OBJECTIVES: The objectives of the review were (1) to evaluate the accuracy of implant-level impressions in cases with internal and external connection abutments/reconstructions, and (2) to evaluate the incidence of technical complications of internal and external connection metal- or zirconia-based abutments and single-implant reconstructions.
MATERIALS AND METHODS: A MEDLINE electronic search was conducted to identify English language publications in dental journals related to each of the two topics by inserting the appropriate keywords. These electronic searches were complemented by a hand search of the January 2009 to January 2012 issues of the following journals: Clinical Oral Implants Research, The Journal of Prosthetic Dentistry, The International Journal of Prosthodontics, The International Journal of Periodontics and Restorative Dentistry, The International Journal of Oral Maxillofacial Implants, Clinical Implant Dentistry and Related Research.
RESULTS: Seven in vitro studies were included in the review to evaluate the accuracy of implant-level accuracy. No clinical study was found. There was no study that directly compared the influence of internal and external implant connections for abutments/reconstructions on the accuracy of implant-level impressions. All in vitro studies reported separately on the two connection designs and they did not use same protocol and, therefore, the data could not be compared. Fourteen clinical studies on metal-based abutments/reconstructions and five clinical studies on zirconia-based abutments/reconstructions satisfied the inclusion criteria and, therefore, were included in the review to evaluate the incidence of technical complications. The most frequent mechanical complication found in both implant connection design when employing metal abutments/reconstructions was screw loosening.

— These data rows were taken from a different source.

(** * States of Matter: the simulation canvas

    A shallow embedding of [src/components/SimulationCanvas.tsx] (with the
    types of [src/types.ts]) and the properties of its particle motion,
    liquid-fill smoothing, state store, hit-testing and bowl renderer.

    Numbers.  A JavaScript [number] is modelled as a real number or [NaN]:
    arithmetic is exact (no rounding), magnitudes are unbounded (no overflow
    to an infinity), and [NaN] is produced and propagated as in the language
    ([Math.sqrt] of a negative number, [0/0], any operation on [NaN]; every
    comparison with [NaN] is false).  Where rounding decides a property (the
    upper end of the spawn radius), the expression is evaluated in IEEE 754
    binary64 as well ([Binary64]). *)

From Stdlib Require Import Reals Lra Lia ZArith List String SpecFloat.
From stdpp Require Import base option list gmap.
Import ListNotations.

Open Scope R_scope.

(** ** JavaScript numbers *)

Inductive num : Type :=
| Num (r : R)
| NaN.

Definition add (a b : num) : num :=
  match a, b with Num x, Num y => Num (x + y) | _, _ => NaN end.

Definition sub (a b : num) : num :=
  match a, b with Num x, Num y => Num (x - y) | _, _ => NaN end.

Definition mul (a b : num) : num :=
  match a, b with Num x, Num y => Num (x * y) | _, _ => NaN end.

(** [a / b].  A zero divisor yields [NaN]: that is JavaScript's [0/0].  The
    quotient of a non-zero number by zero is an infinity in JavaScript, for
    which the model has no value; the source divides by the constant [2] and,
    in the CIRCLE branch, [dx] and [dy] by [dist = Math.sqrt(dx*dx + dy*dy)],
    where a zero divisor forces a zero dividend (lemma [dist_zero_inv]
    below). *)
Definition div (a b : num) : num :=
  match a, b with
  | Num x, Num y => if Req_dec_T y 0 then NaN else Num (x / y)
  | _, _ => NaN
  end.

Definition ltb (a b : num) : bool :=
  match a, b with Num x, Num y => if Rlt_dec x y then true else false | _, _ => false end.

Definition gtb (a b : num) : bool := ltb b a.

Definition leb (a b : num) : bool :=
  match a, b with Num x, Num y => if Rle_dec x y then true else false | _, _ => false end.

Definition geb (a b : num) : bool := leb b a.

(** [a === b] on numbers. *)
Definition eqb (a b : num) : bool :=
  match a, b with Num x, Num y => if Req_dec_T x y then true else false | _, _ => false end.

Definition isNaN (a : num) : bool :=
  match a with NaN => true | Num _ => false end.

Definition Math_sqrt (a : num) : num :=
  match a with
  | Num x => if Rlt_dec x 0 then NaN else Num (sqrt x)
  | NaN => NaN
  end.

Definition Math_abs (a : num) : num :=
  match a with Num x => Num (Rabs x) | NaN => NaN end.
(* ===== verification/_CoqProject ===== *)
-Q . S2P
Prelude.v
Board.v
Minimax.v
Game.v
Persistence.v
Service.v
Leaderboard.v
Users.v
Auth.v
Controllers.v
GameController.v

CONCLUSIONS: Implant-level impression accuracy may be influenced by a number of variables (implant connection type, connection design, disparallelism between multiple implants, impression material and technique employed). Implant divergence appears to affect negatively impression accuracy when using internal connection implants. Based on the sparse literature evaluating the incidence of technical complications of metal or zirconia abutments/reconstructions, it was concluded that: The incidence of fracture of metal-based and zirconia-based abutments and that of abutment screws does not seem to be influenced by the type of connection. Loosening of abutment screws was the most frequently occurring technical complication. The type of connection seems to have an influence on the incidence of the screw loosening: more loose screws were reported for externally connected implant systems for both types of materials. However, proper preload may decrease the incidence of such a complication.